Depressive symptoms in youth with ADHD: the role of impairments in cognitive emotion regulation
(2022)
Youth with attention-deficit/hyperactivity disorder (ADHD) are at increased risk to develop co-morbid depression. Identifying factors that contribute to depression risk may allow early intervention and prevention. Poor emotion regulation, which is common in adolescents, is a candidate risk factor. Impaired cognitive emotion regulation is a fundamental characteristic of depression and depression risk in the general population. However, little is known about cognitive emotion regulation in youth with ADHD and its link to depression and depression risk.
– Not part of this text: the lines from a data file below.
Lemma ClearBit_loop_spec n st o :
  shape st → (n ≤ length st)%nat → links st n → in_level n st o →
  ((0 < n)%nat → bit_at (level st (n - 1)) o = true) →
  ∃ st', ClearBit_loop n st o = Some st' ∧ walked n (upd_bit false o (bit_at (level st (n - 1)))) st st'.
Proof.
  revert st o. induction n as [|depth IH]; intros st o Hsh Hn Hli Hin Hb.
  { exists st. split; [done|]. split; [by apply walk_frame_refl|lia]. }
  simpl in Hb. rewrite Nat.sub_0_r in Hb. specialize (Hb ltac:(lia)). walk_start Hin.
  unfold bit_at in Hb. rewrite Hb. simpl.
  set (v := word_at _ _) in *. set (w := Z.land v _).
  assert (in_width 64 w) as Hw by (apply land_in_width; [lia|by apply word_at_width, Hsh]).
  assert (∀ j, 0 ≤ j → Z.testbit w j = negb (bool_decide (j = o mod 64)) && Z.testbit v j) as Hwb.
  { intros j Hj. apply land_lnotw_testbit; [lia|by apply word_at_width, Hsh|done]. }
  assert ((v =? 0) = false) as Hv by by apply Z.eqb_neq, (bit_ne_0 _ (o mod 64)).
  assert (∀ i, 0 ≤ i → upd_bit false o (bit_at (level st depth)) i = if decide (i / 64 = o / 64)
            then Z.testbit w (i mod 64) else bit_at (level st depth) i) as Hf.
  { apply upd_bit_word. intros j Hj. rewrite Hwb by lia. by repeat case_decide; case_bool_decide. }
  fold (walk_store depth st (o / 64) w).
  destruct (w =? 0) eqn:Hw0; simpl.
  - destruct (walk_store_ok depth st (o / 64) w) as (?&?&?); [done..|].
    destruct (IH (walk_store depth st (o / 64) w) (o / 64)) as (st' & -> & Hst'); [done..| | |].
    + by apply in_level_up.
    + intros Hpos. rewrite walk_store_ne by lia. rewrite (Hli (depth - 1)%nat) by lia.
      replace (S (depth - 1)) with depth by lia. fold v. by rewrite Hv.
    + exists st'. split; [done|]. apply (walk_level depth st (o / 64) w); [done..|].
      split; [apply Hst'|]. intros Hpos i Hi. rewrite (proj2 Hst') by done.
      unfold upd_bit. rewrite walk_store_ne by lia. by rewrite Hw0.
  - exists (walk_store depth st (o / 64) w). split; [done|].
    apply walk_stop; [done..|]. fold v. by rewrite Hv.
Qed.

(** * Random selection of a set bit *)
Lemma low_half_bits bitmap cur i :
  0 ≤ cur < 64 → 0 ≤ i →
  Z.testbit (Z.land bitmap (lnotw 64 (u64 (Z.shiftl (2 ^ 64 - 1) cur)))) i
  = bool_decide (i < cur) && Z.testbit bitmap i.
Proof.
  intros Hc Hi. rewrite Z.land_spec, andb_comm. f_equal.
  destruct (Z.lt_ge_cases i 64).
  - rewrite lnotw_testbit by (try lia; apply wrap_range; lia).
    unfold wrap. rewrite Z.mod_pow2_bits_low by lia. rewrite Z.shiftl_spec by lia.
    case_bool_decide.
    + by rewrite Z.testbit_neg_r by lia.
    + change (2 ^ 64 - 1) with (Z.ones 64). by rewrite Z.ones_spec_low by lia.
  - rewrite bool_decide_eq_false_2 by lia.
    apply (testbit_high 64); [|done]. apply lnotw_range, wrap_range. lia.
Qed.

Lemma halves_spec bitmap cur :
  1 ≤ cur ≤ 32 → in_width (2 * cur) bitmap → bitmap ≠ 0 →
  let high := Z.shiftr bitmap cur in
  let low := Z.land bitmap (lnotw 64 (u64 (Z.shiftl (2 ^ 64 - 1) cur))) in
  in_width cur high ∧ in_width cur low ∧ (high = 0 → low ≠ 0).
Proof.
  intros Hc Hw Hne high low. split_and!.
  - unfold high. apply in_width_bits; [lia|apply Z.shiftr_nonneg, Hw|].
    intros i Hi. rewrite Z.shiftr_spec by lia. apply (testbit_high _ _ _ Hw). lia.
  - unfold low. apply in_width_bits; [lia|apply Z.land_nonneg; left; apply Hw|].
    intros i Hi. rewrite low_half_bits by lia. by rewrite bool_decide_eq_false_2 by lia.
  - intros Hz Hz'. apply Hne, eq_0_bits. intros i Hi.
    destruct (Z.lt_ge_cases i cur) as [Hlt|Hge].
    + pose proof (low_half_bits bitmap cur i ltac:(lia) Hi) as E. fold low in E.
      rewrite Hz', Z.bits_0, bool_decide_eq_true_2 in E by lia. done.
    + replace i with ((i - cur) + cur) by lia. rewrite <-Z.shiftr_spec by lia.
      fold high. by rewrite Hz, Z.bits_0.
Qed.

Lemma SelectRandomBit_loop_spec k bitmap selected g :
  (k ≤ 6)%nat → in_width (2 ^ Z.of_nat k) bitmap → bitmap ≠ 0 →
  ∃ r g', SelectRandomBit_loop (S k) (2 ^ Z.of_nat k / 2) bitmap selected g = Some (selected + r, g')
    ∧ 0 ≤ r < 2 ^ Z.of_nat k ∧ Z.testbit bitmap r = true.
Proof.
  revert bitmap selected g. induction k as [|k IH]; intros bitmap selected g Hk Hw Hne.
  { exists 0, g. simpl. rewrite Z.add_0_r. split_and!; [done|done|done|].
    change (2 ^ Z.of_nat 0) with 1 in Hw. destruct Hw. assert (bitmap = 1) as -> by lia. done. }
  rewrite Nat2Z.inj_succ, Z.pow_succ_r in Hw |- * by lia.
  assert (1 ≤ 2 ^ Z.of_nat k ≤ 2 ^ 5) as Hc.
  { split; [|apply Z.pow_le_mono_r; lia]. change 1 with (2 ^ 0). apply Z.pow_le_mono_r; lia. }
  rewrite (Z.mul_comm 2), Z.div_mul by lia.
  destruct (halves_spec bitmap (2 ^ Z.of_nat k)) as (Hhigh & Hlow & Hor); [lia|done..|].
  remember (S k) as fuel eqn:Hfuel. simpl. set (cur := 2 ^ Z.of_nat k) in *.
  rewrite (proj2 (Z.eqb_neq cur 0)) by lia.
  set (high := Z.shiftr bitmap cur) in *. set (low := Z.land bitmap _) in *.
  assert (∀ choose g1, (if (choose : bool) then high else low) ≠ 0 →
    ∃ r g', (if choose then SelectRandomBit_loop fuel (cur / 2) high (selected + cur) g1
             else SelectRandomBit_loop fuel (cur / 2) low selected g1) = Some (selected + r, g')
      ∧ 0 ≤ r < cur * 2 ∧ Z.testbit bitmap r = true) as Hrec.
  { intros [] g1 Hz.
    - destruct (IH high (selected + cur) g1) as (r & g' & -> & Hr & Hb); [lia|done..|].
      exists (r + cur), g'. split_and!; [do 2 f_equal; lia|lia|lia|].
      unfold high in Hb. by rewrite Z.shiftr_spec in Hb by lia.
    - destruct (IH low selected g1) as (r & g' & -> & Hr & Hb); [lia|done..|].
      exists r, g'. split_and!; [done|lia|lia|].
      unfold low in Hb. rewrite low_half_bits in Hb by lia. by apply andb_true_iff in Hb as [_ ?]. }
  case Z.eqb_spec; intros Hz; simpl; [by apply (Hrec false), Hor|].
  case Z.eqb_spec; intros Hz'; [by apply (Hrec true)|].
  destruct (GenerateRandomBit g) as [[] g1]; [by apply (Hrec true)|by apply (Hrec false)].
Qed.

Lemma SelectRandomBit_spec v g :
  in_width 64 v → v ≠ 0 →
  ∃ r g', SelectRandomBit v g = Some (r, g') ∧ 0 ≤ r < 64 ∧ Z.testbit v r = true.
Proof.
  intros. destruct (SelectRandomBit_loop_spec 6 v 0 g) as (r & g' & E & Hr & Hb); [lia|done..|].
  change (2 ^ Z.of_nat 6) with 64 in *. exists r, g'. split_and!; [exact E|lia|lia|done].
Qed.

(** * The set a bitmap stands for *)
Definition bits_set (lv : list Z) : gset Z :=
  list_to_set (filter (λ o, bit_at lv o = true) (seqZ 0 (64 * Z.of_nat (length lv)))).

Lemma elem_of_bits_set lv o : o ∈ bits_set lv ↔ 0 ≤ o ∧ bit_at lv o = true.
Proof.
  unfold bits_set. rewrite elem_of_list_to_set, list_elem_of_filter, elem_of_seqZ.
  split; [naive_solver lia|]. intros [? Hb]. split; [done|]. split; [done|].
  destruct (Z.lt_ge_cases o (64 * Z.of_nat (length lv))); [lia|]. by rewrite bit_at_ge in Hb.
Qed.

Lemma bits_set_ext lv f (X : gset Z) :
  (∀ i, 0 ≤ i → bit_at lv i = f i) → (∀ o, o ∈ X ↔ 0 ≤ o ∧ f o = true) → bits_set lv = X.
Proof.
  intros Hb HX. apply set_eq. intros o. rewrite elem_of_bits_set, HX.
  split; intros [Ho Hbit]; (split; [done|]); [by rewrite <-Hb|by rewrite Hb].
Qed.

Lemma size_bits_set lv : Z.of_nat (size (bits_set lv)) ≤ 64 * Z.of_nat (length lv).
Proof.
  unfold bits_set. rewrite size_list_to_set.
  - pose proof (length_filter (λ o, bit_at lv o = true) (seqZ 0 (64 * Z.of_nat (length lv)))) as H.
    rewrite length_seqZ in H. lia.
  - apply NoDup_filter, NoDup_seqZ.
Qed.

Definition deepest (b : KPageBitmap) : list Z := level (m_bit_storages b) (m_used_depths b - 1).
Definition capacity (b : KPageBitmap) : Z := 64 * Z.of_nat (length (deepest b)).
Definition free_set (b : KPageBitmap) : gset Z := bits_set (deepest b).

Record wf (b : KPageBitmap) : Prop := {
  wf_nonempty : (0 < m_used_depths b)%nat;
  wf_shape : shape (m_bit_storages b);
  wf_links : links (m_bit_storages b) (m_used_depths b);
  wf_capacity : capacity b < 2 ^ 64;
  wf_count : m_num_bits b = Z.of_nat (size (free_set b))
}.

Lemma free_set_range b o : o ∈ free_set b → 0 ≤ o < capacity b.
Proof.
  unfold free_set. rewrite elem_of_bits_set. intros [? Hb]. split; [done|].
  destruct (Z.lt_ge_cases o (capacity b)) as [|Hge]; [done|].
  by rewrite bit_at_ge in Hb by (unfold capacity in Hge; lia).
Qed.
Using explicit and implicit measures, this study assessed cognitive emotion regulation in youth with ADHD (N = 40) compared to demographically matched healthy controls (N = 40) and determined the association with depressive symptomatology. As explicit measure, we assessed the use of cognitive emotion regulation strategies via self-report. As implicit measure, performance in an ambiguous cue-conditioning task was assessed as indicator of affective bias in the processing of information. Compared to controls, patients reported more frequent use of maladaptive (i.e., self-blame, catastrophizing, and rumination) and less frequent use of adaptive (i.e., positive reappraisal) emotion regulation strategies. This pattern was associated with the severity of current depressive symptoms in patients. In the implicit measure of cognitive bias, there was no significant difference in response of patients and controls and no association with depression. Our findings point to depression-related alterations in the use of cognitive emotion regulation strategies in youth with ADHD. The study suggests those alterations as a candidate risk factor for ADHD-depression comorbidity that may be used for risk assessment and prevention strategies.